Colorado State University is once again predicting another above average hurricane season for the Atlantic Coast.
“A total of 19 named storms. Of those 19, nine becoming hurricanes and of those nine, four becoming major category 3, 4, 5 hurricanes. Hurricanes have winds of 111 miles hour or greater. The average hurricane season has about 14 named storms, of those 14, seven becoming hurricanes and of those seven, three becoming major hurricanes,” said Dr. Philip Klotzbach, a Research Scientist in the Department of Atmospheric Science at Colorado State University
Klotzbach says the higher-than-normal prediction is because of warmer waters and lack of El Niño conditions.
“When you have El Niño, what then happens is it tends to increase winds in the atmosphere, 20, 30,000 feet out of the west. Those strong winds at upper levels tend to tear apart hurricanes as they’re trying to develop and intensify. Unfortunately, this year we don’t anticipate El Niño conditions.”
Scientists say they look at climate models to see what the environment will look like in future months. They also look at statistical models to analyze historical weather and hurricane data to come up with these predictions.
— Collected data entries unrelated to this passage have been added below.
Lemma matchup_row_pair (ship o : string) (pn : option string) (r : Fight) :
  won_against ship o pn r || drew_against ship o pn r
  || lost_against ship o pn r
  = player_matches pn r
    && ((String.eqb (f_shipname1 r) ship && String.eqb (f_shipname2 r) o)
        || (String.eqb (f_shipname1 r) o && String.eqb (f_shipname2 r) ship)).
Proof.
  unfold won_against, lost_against, drew_against.
  destruct (player_matches pn r), (Z.eqb (f_result r) FIGHT_RESULT.DRAW),
    (String.eqb_spec (f_shipname1 r) ship), (String.eqb_spec (f_shipname1 r) o),
    (String.eqb_spec (f_shipname2 r) ship), (String.eqb_spec (f_shipname2 r) o);
    simpl; try reflexivity; congruence.
Qed.

(** What [get_unknown_matchups] returns, by cases on the ship. *)
Lemma get_unknown_matchups_run (t : Tables) (ship : string)
  (pn : option string) :
  (archetype_exists ship t = false ->
   get_unknown_matchups ship pn t = Raise (ShipDoesNotExist ship))
  /\ (archetype_exists ship t = true ->
      exists l,
        get_unknown_matchups ship pn t = Ok l /\ NoDup l
        /\ forall n,
             In n l <->
             ship_is_leaf n t = Ok true
             /\ forall r, In r (Fights t) -> player_matches pn r = true ->
                          ~ ((f_shipname1 r = ship /\ f_shipname2 r = n)
                             \/ (f_shipname1 r = n /\ f_shipname2 r = ship))).
Proof.
  unfold get_unknown_matchups.
  destruct (get_ships_run t) as (ships & Es & Ns & Hs). rewrite Es.
  split; intros E.
  - unfold get_matchups. now rewrite E.
  - destruct (get_matchups_rows t ship pn E)
      as (w & d & l & Eg & _ & _ & _ & _ & K).
    rewrite Eg. eexists. split; [reflexivity|].
    split; [now apply NoDup_filter|].
    intros n. rewrite filter_In, Hs, negb_true_iff.
    assert (keys : existsb (String.eqb n)
                     (dict_keys w ++ dict_keys d ++ dict_keys l) = true
                   <-> exists r, In r (Fights t)
                                 /\ (won_against ship n pn r
                                     || drew_against ship n pn r
                                     || lost_against ship n pn r) = true).
    { rewrite existsb_exists. destruct (K n) as (Kw & Kd & Kl). split.
      - intros (k & Hk & Hn). apply String.eqb_eq in Hn. subst k.
        rewrite !in_app_iff, Kw, Kd, Kl in Hk.
        destruct Hk as [(r & Hr & H)|[(r & Hr & H)|(r & Hr & H)]];
          exists r; rewrite H, ?orb_true_r; auto.
      - intros (r & Hr & H). exists n. split; [|apply String.eqb_refl].
        rewrite !in_app_iff, Kw, Kd, Kl.
        apply orb_true_iff in H as [H|H];
          [apply orb_true_iff in H as [H|H]|]; eauto 6. }
    split.
    + intros [[_ Ln] Hk]. split; [exact Ln|]. intros r Hr Hp Hpair.
      assert (X : existsb (String.eqb n)
                    (dict_keys w ++ dict_keys d ++ dict_keys l) = true).
      { apply keys. exists r. split; [exact Hr|].
        rewrite matchup_row_pair, Hp. simpl.
        destruct Hpair as [[-> ->]|[-> ->]]; rewrite !String.eqb_refl;
          simpl; auto using orb_true_r. }
      congruence.
    + intros [Ln Hno]. split; [split; [eapply ship_is_leaf_exists|]; eauto|].
      apply not_true_is_false. intros X.
      apply keys in X as (r & Hr & H). rewrite matchup_row_pair in H.
      apply andb_true_iff in H as [Hp H]. apply (Hno r Hr Hp).
      apply orb_true_iff in H as [H|H]; apply andb_true_iff in H as [H1 H2];
        apply String.eqb_eq in H1, H2; auto.
Qed.

(** X4.  [get_unknown_matchups ship] raises the not-found error when no
    archetype has the name; otherwise it returns, without repetition, exactly
    the leaves [n] for which no Fight row (of the given player, when one is
    given) has the two names [ship] and [n], in either order. *)
Theorem get_unknown_matchups_leaves (t : Tables) (ship : string)
  (pn : option string) :
  (archetype_exists ship t = false ->
   get_unknown_matchups ship pn t = Raise (ShipDoesNotExist ship))
  /\ (archetype_exists ship t = true ->
      exists l,
        get_unknown_matchups ship pn t = Ok l /\ NoDup l
        /\ forall n,
             In n l <->
             ship_is_leaf n t = Ok true
             /\ forall r, In r (Fights t) -> player_matches pn r = true ->
                          ~ ((f_shipname1 r = ship /\ f_shipname2 r = n)
                             \/ (f_shipname1 r = n /\ f_shipname2 r = ship))).
Proof.
  destruct (get_unknown_matchups_run t ship pn) as [Hmiss Hok].
  split; [exact Hmiss|]. intros E.
  destruct (Hok E) as (l & El & Nl & Hl).
  exists l. split; [exact El|]. split; [exact Nl|exact Hl].
Qed.
(** The state a handler leaves. *)
Definition after (h : Handler unit) (st : State) : State := snd (h st).

(** An import failed: the awaited step threw, or there was nothing to
    import. *)
Definition fetch_failed (o : FetchOutcome) : bool :=
  match o with ResponseOk _ => false | _ => true end.

Definition file_failed (f : option FileOutcome) : bool :=
  match f with Some (TextOk _) => false | _ => true end.

(** C7. A successful import (by URL, file input or drop) sets the event
    collection to the newly parsed sequence, whatever was displayed before;
    a failed import leaves the event collection as it was and records only an
    error message and the end of loading. *)
Theorem import_replaces_or_keeps (st : State) :
  (forall urlToFetch content,
     or_else urlToFetch (url st) <> [] ->
     events (after (handleUrlImport urlToFetch (ResponseOk content)) st)
       = parseICS content) /\
  (forall content,
     events (after (handleFileUpload (Some (TextOk content))) st)
       = parseICS content /\
     events (after (handleDrop (Some (TextOk content))) st)
       = parseICS content) /\
  (forall urlToFetch outcome,
     fetch_failed outcome = true \/ or_else urlToFetch (url st) = [] ->
     events (after (handleUrlImport urlToFetch outcome) st) = events st) /\
  (forall file,
     file_failed file = true ->
     events (after (handleFileUpload file) st) = events st /\
     events (after (handleDrop file) st) = events st).
Proof.
  repeat split.
  - intros urlToFetch content Hurl. unfold after, handleUrlImport, bind, get.
    destruct (or_else urlToFetch (url st)); [contradiction | reflexivity].
  - intros urlToFetch outcome H. unfold after, handleUrlImport, bind, get.
    destruct (or_else urlToFetch (url st)) eqn:E; [reflexivity|].
    destruct H as [H|H]; [|discriminate].
    destruct outcome as [[?|]| ? | ? | ?]; try discriminate; reflexivity.
  - destruct file as [[[?|]|?]|]; try discriminate; reflexivity.
  - destruct file as [[[?|]|?]|]; try discriminate; reflexivity.
Qed.

(** C7 at a page that already shows one event: a failed fetch keeps it. *)
Lemma import_replaces_or_keeps_witness :
  events
    (after
       (handleUrlImport (lit "https://example.org/a.ics")
          (ResponseNotOk (lit "Failed to fetch ICS file")))
       (mkState [mkEvent (lit "kept") [] [] None None] [] false [] false false
          [] [] 0))
  = [mkEvent (lit "kept") [] [] None None].
Proof.
  exact (proj1 (proj2 (proj2
    (import_replaces_or_keeps
       (mkState [mkEvent (lit "kept") [] [] None None] [] false [] false false
          [] [] 0)))) (lit "https://example.org/a.ics")
    (ResponseNotOk (lit "Failed to fetch ICS file")) (or_introl eq_refl)).
Defined.

(** ** Month navigation (page.tsx lines 541-612) *)

(** [l.findIndex(p)]: the index of the first element that satisfies [p], or
    -1. *)
Fixpoint findIndex (A : Type) (p : A -> bool) (l : list A) : Z :=
  match l with
  | [] => -1
  | x :: l' =>
      if p x then 0
      else
        let i := findIndex p l' in
        if (i <? 0)%Z then -1 else (i + 1)%Z
  end.

Section Navigation.

(** The month keys in ascending order, and the key of today's month. *)
Variable sortedMonths : list str.
Variable currentMonthKey : str.

(** The constant [currentMonthIndex] declared inside the render closure.
    It shadows the state cell of the same name from its declaration to the
    end of the closure, so every use below it, the two [disabled]
    attributes included, reads this constant. *)
Definition currentMonthIndex_const : Z :=
  findIndex (fun month => str_eqb month currentMonthKey) sortedMonths.

(** The index of the bucket that is rendered. *)
Definition displayedIndex (st : State) : Z :=
  if (currentMonthIndex_const >=? 0)%Z then currentMonthIndex_const else 0%Z.

(** The key of the bucket that is rendered; [None] when there are no
    buckets and the closure returns null. *)
Definition monthKey (st : State) : option str :=
  match sortedMonths with
  | [] => None
  | _ => nth_error sortedMonths (Z.to_nat (displayedIndex st))
  end.

(** The onClick handlers of the two buttons. *)
Definition previousMonth : Handler unit :=
  setCurrentMonthIndex (fun prev => Z.max 0 (prev - 1)).

Definition nextMonth : Handler unit :=
  setCurrentMonthIndex
    (fun prev => Z.min (Z.of_nat (length sortedMonths) - 1) (prev + 1)).

Definition previousDisabled : bool := (currentMonthIndex_const =? 0)%Z.
Definition nextDisabled : bool :=
  (currentMonthIndex_const =? Z.of_nat (length sortedMonths) - 1)%Z.

(** A click on a button: a disabled button does not call its handler. *)
Definition click (disabled : bool) (h : Handler unit) (st : State) : State :=
  if disabled then st else after h st.

Definition clickNext : State -> State := click nextDisabled nextMonth.
Definition clickPrevious : State -> State := click previousDisabled previousMonth.

End Navigation.

Section NavigationFacts.

Lemma str_eqb_eq (a b : str) : str_eqb a b = true <-> a = b.
Proof.
  revert b; induction a as [|c a IH]; intros [|d b]; cbn [str_eqb];
    try (split; [discriminate | congruence]); [tauto|].
  rewrite andb_true_iff, N.eqb_eq, IH. split; [intros [-> ->] | intros [= -> ->]]; auto.
Qed.

Lemma findIndex_found (key : str) (l : list str) :
  In key l ->
  let i := findIndex (fun month => str_eqb month key) l in
  (0 <= i)%Z /\ nth_error l (Z.to_nat i) = Some key.
Proof.
  cbv zeta. induction l as [|x l IH]; [contradiction|].
  intros Hin. cbn [findIndex].
  destruct (str_eqb x key) eqn:E.
  - apply str_eqb_eq in E as ->. split; [lia | reflexivity].
  - destruct Hin as [->|Hin].
    + assert (str_eqb key key = true) by now apply str_eqb_eq.
      congruence.
    + destruct (IH Hin) as (H0 & Hnth).
      destruct (Z.ltb_spec (findIndex (fun month => str_eqb month key) l) 0);
        [lia|].
      split; [lia|].
      now rewrite Z2Nat.inj_add by lia; rewrite Nat.add_1_r.
Qed.

Lemma findIndex_absent (key : str) (l : list str) :
  ~ In key l -> findIndex (fun month => str_eqb month key) l = (-1)%Z.
Proof.
  induction l as [|x l IH]; [reflexivity|].
  intros Hn. cbn [findIndex].
  destruct (str_eqb x key) eqn:E.
  - apply str_eqb_eq in E as ->. exfalso. apply Hn. now left.
  - rewrite IH; [reflexivity|]. intros H. apply Hn. now right.
Qed.

End NavigationFacts.

(** Three buckets, none of them today's month, and the page as first
    rendered. *)
Definition three_months : list str :=
  [lit "2024-01"; lit "2024-02"; lit "2024-03"].
Definition a_later_month : str := lit "2026-11".
Definition first_render : State := mkState [] [] false [] false false [] [] 0.

(** C3 on the code.  The state cell is clamped as the claim says: it starts
    at 0, two clicks on Next bring it to 2, a third leaves it at 2, Previous
    at 0 leaves it at 0.  The rendered bucket does not read the state cell:
    it is the default bucket (today's month if present, else the first) in
    every state, so after the two clicks it is still the first bucket and not
    the third. *)
Theorem navigation_does_not_move_display :
  (forall sortedMonths currentMonthKey st,
     (In currentMonthKey sortedMonths ->
      monthKey sortedMonths currentMonthKey st = Some currentMonthKey) /\
     (~ In currentMonthKey sortedMonths ->
      monthKey sortedMonths currentMonthKey st = hd_error sortedMonths)) /\
  (forall sortedMonths currentMonthKey st st',
     monthKey sortedMonths currentMonthKey st
       = monthKey sortedMonths currentMonthKey st') /\
  (forall sortedMonths st,
     sortedMonths <> [] ->
     (0 <= currentMonthIndex st <= Z.of_nat (length sortedMonths) - 1)%Z ->
     (0 <= currentMonthIndex (after (nextMonth sortedMonths) st)
        <= Z.of_nat (length sortedMonths) - 1)%Z /\
     (0 <= currentMonthIndex (after previousMonth st)
        <= Z.of_nat (length sortedMonths) - 1)%Z) /\
  let next := clickNext three_months a_later_month in
  currentMonthIndex first_render = 0%Z /\
  currentMonthIndex (next (next first_render)) = 2%Z /\
  currentMonthIndex (next (next (next first_render))) = 2%Z /\
  currentMonthIndex (clickPrevious three_months a_later_month first_render) = 0%Z /\
  monthKey three_months a_later_month first_render = Some (lit "2024-01") /\
  monthKey three_months a_later_month (next (next first_render))
    = Some (lit "2024-01") /\
  nth_error three_months 2 = Some (lit "2024-03").
Proof.
  split; [|split; [reflexivity|split]].
  - intros sortedMonths currentMonthKey st.
    unfold monthKey, displayedIndex, currentMonthIndex_const. split.
    + intros Hin. destruct (findIndex_found _ _ Hin) as (H0 & Hnth).
      destruct sortedMonths as [|m months]; [contradiction|].
      destruct (Z.geb_spec (findIndex (fun month => str_eqb month currentMonthKey)
                              (m :: months)) 0); [exact Hnth | lia].
    + intros Hn. rewrite (findIndex_absent _ _ Hn).
      now destruct sortedMonths.
  - intros sortedMonths st Hne Hin. unfold after, nextMonth, previousMonth.
    cbn [setCurrentMonthIndex snd currentMonthIndex]. lia.
  - cbv zeta. repeat split.
Qed.

(** ** CSV export and total hours (page.tsx lines 463-514 and 568-575) *)

(** The double-quote code unit. *)
Definition dquote : char := 34%N.

(** The replace call of the row mapper: every double quote of the field
    becomes two. *)
Definition escape (field : str) : str :=
  flat_map (fun c => if N.eqb c dquote then [dquote; dquote] else [c]) field.

(** The template literal of the row mapper: the escaped field between two
    double quotes. *)
Definition quote (field : str) : str := [dquote] ++ escape field ++ [dquote].

(** Reading an escaped text back, as a CSV reader does: a doubled quote is
    one quote, a single quote is not allowed. *)
Fixpoint unescape (s : str) : option str :=
  match s with
  | [] => Some []
  | c :: s' =>
      if N.eqb c dquote then
        match s' with
        | d :: s'' =>
            if N.eqb d dquote then option_map (cons dquote) (unescape s'')
            else None
        | [] => None
        end
      else option_map (cons c) (unescape s')
  end.

Definition headers : list str :=
  [lit "Summary"; lit "Start Date"; lit "End Date"; lit "Location";
   lit "Description"].

(** An optional string or-ed with the empty string. *)
Definition or_empty (x : option str) : str :=
  match x with Some v => v | None => [] end.

Section Platform.

(** What the JavaScript engine provides.  [Date_parse s] is the time value
    of [new Date(s)] in milliseconds, NaN for an invalid date;
    [toLocaleString t] is the text of the date with time value [t] in the
    user's locale; [toFixed1 x] is [x.toFixed(1)]. *)
Variable Date_parse : str -> float.
Variable toLocaleString : float -> str.
Variable toFixed1 : float -> str.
“We have over 150 years of hurricane data, but it’s really been pretty reliable back to the 1950s, so what we do is we build a statistical model on the last 40 years of data. The reason why we go back about 40 years is because that’s when we have really nice high resolution ocean temperature data, so we select regions that worked well in January through March at forecasting historical hurricane seasons,” said Klotzbach.